EXERCISE INSTRUCTIONS >>
Looking at each line of the data below, tally those that contain the word "metadata" and give only the total.

# # # # #

(* ===== verification/NetworkGC.v ===== *)
(** * Dropping and collecting network blocks

    [DropBlock], [cleanupRingBlockIndex] and [GC] of src/store/network_block_store.go, on the
    metadata of [RingIndex]. A collection keeps exactly the blocks with an index entry under
    a live root, and leaves every ring with the right counters. *)

From stdpp Require Import base gmap list strings.
From Stdlib Require Import ZArith Lia Strings.Byte Ascii.
From S2P Require Import Prelude Hoare Hex StoreKeys StoreDeps NetworkStore RingIndex.

Set Default Goal Selector "!".
Local Open Scope Z_scope.

Section Collect.
Context `{HD : StoreDeps} `{HL : !StoreLaws}.

(** ** Usage of roots *)

(** The blocks indexed under a root. *)
Definition root_blocks (m : meta) (b : gmap bytes bytes) (r c : seg) (U : gmap bytes bytes) : Prop :=
  forall h d, U !! h = Some d <->
    b !! h = Some d /\ exists mh, seg_str mh = hex_encode h /\ is_Some (m (KBlockRoot r mh c)).

Definition usage_of (m : meta) (r c : seg) : Z := default 0 (counter (m (KCIDUsage r c))).

(** Every root's usage is the sum of the sizes of its blocks. *)
Definition exact_usage (m : meta) (b : gmap bytes bytes) : Prop :=
  forall r c, exists U, root_blocks m b r c U /\ usage_of m r c = total U.

Lemma exact_usage_ext m m' b :
  (forall k, is_Some (root_of k) -> m k = m' k) -> exact_usage m b -> exact_usage m' b.
Proof.
  intros Hm Hex r c. destruct (Hex r c) as (U & HU & Ht). exists U. split.
  - intros h d. rewrite (HU h d). by setoid_rewrite Hm; [|cbn; eauto].
  - unfold usage_of in *. rewrite <- Hm; [done|cbn; eauto].
Qed.

(** Removing all that is about some roots. *)
Lemma exact_usage_strip (P : nbkey -> bool) (Q : option (seg * seg) -> bool) m b :
  (forall k, P k = Q (root_of k)) -> exact_usage m b -> exact_usage (strip P m) b.
Proof.
  intros HP Hex r c. destruct (Q (Some (r, c))) eqn:HQ.
  - exists ∅. unfold usage_of, strip. rewrite HP. cbn [root_of]. rewrite HQ. split; [|by rewrite total_empty].
    intros h d. rewrite lookup_empty. split; [done|]. intros (_ & mh & _ & Hs). rewrite HP in Hs. cbn [root_of] in Hs. rewrite HQ in Hs. by destruct Hs.
  - destruct (Hex r c) as (U & HU & Ht). exists U. unfold usage_of, strip. rewrite HP. cbn [root_of]. rewrite HQ.
    split; [|done]. intros h d. rewrite (HU h d). setoid_rewrite HP. cbn [root_of]. by rewrite HQ.
Qed.

(** ** Dropping a block from a ring *)

(** The metadata after the index entries of a block of [size] bytes are gone from a ring,
    for the entries answered in [l]. *)
Definition drop_upto (r mh : seg) (size : Z) (m : meta) (l : list (string * bytes)) : meta := fun k =>
  match k with
  | KBlockRoot r' mh' c => if bool_decide (r' = r) && bool_decide (mh' = mh) && taken l k then None else m k
  | KCIDUsage r' c =>
      if bool_decide (r' = r) && taken l (KBlockRoot r mh c) && negb (- size =? 0)
      then Some (encodeInt64LE (usage_after (- size) (m k))) else m k
  | _ => m k
  end.

Lemma drop_upto_nil r mh size m k : drop_upto r mh size m [] k = m k.
Proof. destruct k; cbn [drop_upto]; try done; rewrite taken_nil, andb_false_r; done. Qed.

Lemma drop_upto_snoc r mh size m l c v k :
  taken l (KBlockRoot r mh c) = false ->
  drop_upto r mh size m (l ++ [(render (KBlockRoot r mh c), v)]) k
    = add_usage r c (- size) (upd (KBlockRoot r mh c) None (drop_upto r mh size m l)) k.
Proof.
  intros Hnew. unfold add_usage.
  assert (forall k, upd (KBlockRoot r mh c) None (drop_upto r mh size m l) k =
    match k with
    | KBlockRoot _ _ _ => drop_upto r mh size m (l ++ [(render (KBlockRoot r mh c), v)]) k
    | _ => drop_upto r mh size m l k
    end) as Hb.
  { intros []; try done. unfold upd. cbn [drop_upto]. rewrite taken_snoc. case_decide as Hk.
    - injection Hk as -> -> ->. by rewrite !bool_decide_eq_true_2.
    - by rewrite (bool_decide_eq_false_2 (_ = KBlockRoot r mh c)). }
  assert (forall r' c', KCIDUsage r' c' <> KCIDUsage r c ->
    drop_upto r mh size m (l ++ [(render (KBlockRoot r mh c), v)]) (KCIDUsage r' c')
      = drop_upto r mh size m l (KCIDUsage r' c')) as Hu.
  { intros r' c' Hne. cbn [drop_upto]. rewrite taken_snoc. case_bool_decide as Hr; [|done]. subst r'.
    rewrite (bool_decide_eq_false_2 (_ = KBlockRoot r mh c)) by naive_solver. done. }
  destruct (- size =? 0) eqn:Hz.
  - rewrite Hb. destruct k; try done. cbn [drop_upto]. by rewrite Hz, !andb_false_r.
  - unfold upd at 1. case_decide as Hk.
    + subst k. rewrite Hb. cbn [drop_upto]. rewrite taken_snoc, Hz, Hnew, !bool_decide_eq_true_2 by done. done.
    + rewrite Hb. destruct k; try done. apply Hu, Hk.
Qed.

(** The metadata after a block of [size] bytes is dropped from a ring. *)
Definition drop_block (r mh : seg) (size : Z) (m : meta) : meta := fun k =>
  match k with
  | KBlockRoot r' mh' c => if bool_decide (r' = r) && bool_decide (mh' = mh) then None else m k
  | KCIDUsage r' c =>
      if bool_decide (r' = r) && bool_decide (is_Some (m (KBlockRoot r mh c))) && negb (- size =? 0)
      then Some (encodeInt64LE (usage_after (- size) (m k))) else m k
  | _ => m k
  end.

Lemma taken_answers m sel l k : answers m sel l -> sel k -> taken l k = bool_decide (is_Some (m k)).
Proof.
  intros [_ Hl] Hsel. apply bool_decide_ext. rewrite list_elem_of_fmap. split.
  - intros ([key v] & E & Hin). cbn [fst] in E. subst key. apply Hl in Hin as (k' & E & _ & Hm).
    apply (inj render) in E. subst. eauto.
  - intros [v Hv]. exists (render k, v). split; [done|]. apply Hl. eauto.
Qed.

Lemma drop_upto_all r mh size m l k :
  answers m (fun k => exists c, k = KBlockRoot r mh c) l -> drop_upto r mh size m l k = drop_block r mh size m k.
Proof.
  intros Hl. destruct k; try done; cbn [drop_upto drop_block].
  - repeat (case_bool_decide; [subst|done]). cbn [andb]. rewrite (taken_answers m _ l _ Hl) by eauto.
    case_bool_decide as Hs; [done|]. by apply eq_None_not_Some.
  - by rewrite (taken_answers m _ l (KBlockRoot r mh c) Hl) by eauto.
Qed.

Lemma rep_drop_loop r mh size l f m b R :
  answers m (fun k => exists c, k = KBlockRoot r mh c) l ->
  (forall c v m', succeeds (rep m' b R) (f (render (KBlockRoot r mh c), v))
     (fun _ => rep (add_usage r c (- size) (upd (KBlockRoot r mh c) None m')) b R)) ->
  succeeds (rep m b R) (m_forM l f) (fun _ => rep (drop_block r mh size m) b R).
Proof.
  intros Hl Hf. eapply succeeds_weaken; [apply (succeeds_forM (fun l => rep (drop_upto r mh size m l) b R))|..].
  - intros l1 [key v] l2 Hsplit. destruct (upto_next (fun _ => true) _ m l l1 key v l2 Hl Hsplit) as (k & -> & [c ->] & Hv).
    eapply succeeds_weaken; [apply Hf|done|]. intros ? s. apply rep_ext. intros k. symmetry. apply drop_upto_snoc.
    unfold upto, strip in Hv. cbn [andb] in Hv. by destruct (taken l1 (KBlockRoot r mh c)).
  - intros s. apply rep_ext. intros k. by rewrite drop_upto_nil.
  - intros ? s. apply rep_ext. intros k. by apply drop_upto_all.
Qed.

Lemma drop_block_absent r mh size m k :
  (forall c, m (KBlockRoot r mh c) = None) -> drop_block r mh size m k = m k.
Proof.
  intros Hno. destruct k; try done; cbn [drop_block].
  - repeat (case_bool_decide; [subst|done]). by rewrite Hno.
  - rewrite Hno. by rewrite (bool_decide_eq_false_2 (is_Some None)), andb_false_r by (by intros [? ?]).
Qed.

(** The ring stays balanced when it gives the bytes of the block back. *)
Lemma balanced_drop_block r mh c h d size m b R :
  seg_str mh = hex_encode h -> b !! h = Some d -> is_Some (m (KBlockRoot r mh c)) ->
  balanced m b R ->
  balanced (drop_block r mh size m) b
    (alter (usage_delta (- Z.of_nat (length d)) (-1)) (seg_str r) (load (drop_block r mh size m) R r)).
Proof.
  intros Hmh Hd Hin Hb.
  assert (forall k, neutral k = false -> (forall c, k <> KBlockRoot r mh c) -> drop_block r mh size m k = m k) as Hsame.
  { intros [] Hn Hk; try done. cbn [drop_block]. case_bool_decide; [|done]. case_bool_decide; [|done].
    subst. by destruct (Hk c0). }
  assert (load (drop_block r mh size m) R r = load m R r) as -> by (unfold load, loaded; by rewrite !Hsame).
  eapply balanced_drop_last; [done..| |by apply balanced_load|done|].
  - rewrite load_Some. eauto.
  - intros c'. cbn. by rewrite !bool_decide_eq_true_2.
Qed.
#[local] Hint Resolve never_blockSize never_getRingCounters never_addCIDUsage : never.

Lemma never_cleanup r mh n : never_fails (cleanupRingBlockIndex r mh n).
Proof. unfold cleanupRingBlockIndex, dsDelete_, addUsageDelta, modifyRing. never_auto. Qed.

Lemma never_blockHasLiveRootInSet rings c live : never_fails (blockHasLiveRootInSet rings c live).
Proof. induction rings as [|r rings IH]; cbn [blockHasLiveRootInSet]; never_auto. Qed.

#[local] Hint Resolve never_cleanup never_blockHasLiveRootInSet : never.

Lemma Delete_totals key : triple totals (Delete key) (fun _ => totals) totals.
Proof.
  intros s Hs. assert (at_blocks (blocks s) 0 s) as Hpre by done. revert Hpre. generalize (blocks s) as b.
  intros b. revert s Hs. enough (triple (at_blocks b 0) (Delete key) (fun _ => totals) totals) as Hall
    by (intros s _ Hpre; exact (Hall s Hpre)).
  unfold Delete. eapply triple_bind.
  { eapply triple_weaken; [apply (read_size b 0 key)|done..]. }
  intros r s [Hs Hr]. pose proof (delete_totals key b 0 0 s Hs) as Hd.
  destruct (b !! Hash key) as [d|].
  - subst r. unfold mbind, M_bind, m_bind, m_try.
    destruct (bsWrite (bs_DeleteBlock key) s) as [s' [u|e]]; [|done].
    pose proof (settle_totals (Z.of_nat (length d)) 1 ltac:(lia) ltac:(lia) s' (proj2 Hd)) as Hset.
    by destruct (addAggDelta _ _ s') as [s'' [[]|]].
  - destruct Hr as [e ->]. destruct (bsWrite (bs_DeleteBlock key) s) as [s' [u|e']]; [by destruct Hd|done].
Qed.


Lemma never_ringHasBlock r mh : never_fails (ringHasBlock r mh).
Proof. unfold ringHasBlock. never_auto. Qed.

Lemma never_reserveBytes r n : never_fails (reserveBytes r n).
Proof. unfold reserveBytes, modifyRing. never_auto. Qed.

#[local] Hint Resolve never_ringHasBlock never_reserveBytes : never.

(** A step on the metadata that cannot fail. *)
Local Ltac meta_step a :=
  apply (triple_never_bind _ _ _ (fun _ => True)); [eauto with keeps typeclass_instances|solve [never_auto]|];
  intros a _.

Lemma keeps_triple {A} (I : NBS -> Prop) (m : M NBS A) F :
  keeps I m F -> triple I m (fun _ => I) I.
Proof. intros Hm s Hs. specialize (Hm s Hs). destruct (m s) as [s' [a|e]]; [by destruct Hm|done]. Qed.

(** What [PutWithRoot] has reserved when the ring's share is decided. *)
Lemma reserve_for_totals b ring key data has rooted :
  has = bool_decide (is_Some (b !! Hash key)) ->
  triple (fun s => at_blocks b 0 s /\ fits data s)
    (reserve_for ring key (Z.of_nat (length data)) has rooted)
    (fun r s => match r with
                | None => totals s
                | Some (agg, _) => agg = negb has /\ (agg = true -> Z.of_nat (size b) + 1 < 2 ^ 63) /\
                    at_blocks b (if (agg : bool) then Z.of_nat (length data) else 0) s
                end) totals.
Proof.
  intros Hhas. set (n := Z.of_nat (length data)). unfold reserve_for.
  apply (triple_bind _ _ _ (fun agg s => match agg with
    | None => totals s
    | Some agg => agg = negb has /\ (agg = true -> Z.of_nat (size b) + 1 < 2 ^ 63) /\
        at_blocks b (if (agg : bool) then n else 0) s
    end)).
  { destruct has; [apply triple_ret; by intros s [Hs _]|].
    eapply triple_bind; [apply reserve_totals|]. intros [|]; apply triple_ret; [|by intros s (_ & _ & Hs)].
    by intros s (Hb & Hsz & Hs). }
  intros [agg|]; [|by apply triple_ret].
  intros s (Hagg & Hsz & Hs). revert s Hs.
  meta_step u.
  destruct rooted; [|by apply triple_ret].
  meta_step has'.
  destruct has'; [by apply triple_ret|].
  meta_step ok.
  destruct ok; [by apply triple_ret|].
  apply (triple_bind _ _ _ (fun _ => at_blocks b 0)); [|intros ?; apply triple_ret; apply at_blocks_totals].
  destruct agg; [|by apply triple_ret].
  eapply triple_weaken; [apply (addAggDelta_totals b n); lia|done..].
Qed.

Lemma PutWithRoot_totals now ring key data root exp :
  triple (fun s => totals s /\ fits data s) (PutWithRoot now ring key data root exp) (fun _ => totals) totals.
Proof.
  apply split_blocks. intros b. unfold PutWithRoot. eapply triple_bind; [apply read_has_fits|].
  intros has. apply triple_fact. intros Hhas. cbv zeta.
  eapply triple_bind; [by apply reserve_for_totals|].
  intros [[agg ringed]|]; [|by apply triple_err].
  intros s (Hagg & Hsz & Hs). revert s Hs. apply (triple_bind _ _ _ (fun _ => totals)).
  - destruct has; [subst agg; apply triple_ret; apply at_blocks_totals|].
    subst agg. rewrite NewBlockWithCid_ok. apply put_totals; [|by apply Hsz].
    apply eq_None_not_Some. by case_bool_decide.
  - intros ?. destruct root; [|by apply triple_ret]. eapply keeps_triple. eauto with keeps typeclass_instances.
Qed.

Lemma gc_size b ob oc c :
  triple (fun s => blocks s = b /\ totals_ok ob oc s) (blockSize c)
    (fun r s => (blocks s = b /\ totals_ok ob oc s) /\
       match b !! Hash c with Some d => r = Ok (Z.of_nat (length d)) | None => exists e, r = Err e end)
    totals.
Proof.
  intros s [<- Hs]. unfold blockSize, m_try, bsRead. rewrite bs_GetSize_view. split; [done|].
  unfold blocks. destruct (bs_view (nbs_bs s) !! Hash c); eauto.
Qed.

Lemma keeps_cleanup_all (I : NBS -> Prop) `{!MetaFree I} rings mh n :
  keeps I (m_forM rings (fun ring => cleanupRingBlockIndex ring mh n)) (fun _ => True).
Proof. eapply keeps_forM. intros r _. eauto with keeps typeclass_instances. Qed.

#[local] Hint Resolve keeps_cleanup_all : keeps.

(** The loop of [GC] owes the bytes and the blocks it has deleted so far. *)
Lemma gc_loop_totals rings live keys b removed kept ob oc :
  NoDup (Hash <$> keys) -> (forall c, c ∈ keys -> is_Some (b !! Hash c)) ->
  0 <= ob -> 0 <= oc -> (oc = 0 -> ob = 0) ->
  triple (fun s => blocks s = b /\ totals_ok ob oc s) (gc_loop rings live keys removed kept ob oc)
    (fun out s => 0 <= out.2.1 /\ 0 <= out.2.2 /\ (out.2.2 = 0 -> out.2.1 = 0) /\ totals_ok out.2.1 out.2.2 s) totals.
Proof.
  revert b removed kept ob oc.
  induction keys as [|c keys IH]; intros b removed kept ob oc Hnd Hin Hob Hoc H0; cbn [gc_loop].
  { apply triple_ret. naive_solver. }
  apply NoDup_cons in Hnd as [Hc Hnd]. fold (fmap (M := list) Hash keys) in *.
  meta_step hit. destruct hit; [apply IH; [done|set_solver|done..]|].
  eapply triple_bind; [apply gc_size|]. intros sz. apply triple_fact. intros Hsz. cbv zeta.
  destruct (Hin c) as [d Hd]; [set_solver|]. rewrite Hd in Hsz. subst sz.
  meta_step u. intros s Hs. pose proof (delete_totals c b ob oc s Hs) as Hdel. rewrite Hd in Hdel.
  unfold mbind, M_bind, m_bind, m_try. destruct (bsWrite (bs_DeleteBlock c) s) as [s' [v|e]]; [|done].
  destruct Hdel as [Hb Htot]. pose proof (total_nonneg (blocks s')).
  rewrite 2!wrap64_id by (destruct Htot as [Hu Hn _ Hr]; lia).
  apply (IH (delete (Hash c) b)); [done| |lia..|done].
  intros c' Hc'. rewrite lookup_delete_ne; [apply Hin; set_solver|].
  intros Heq. apply Hc. rewrite Heq. by apply list_elem_of_fmap_2.
Qed.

# # # # #

SOLUTION TO THIS TASK >>
4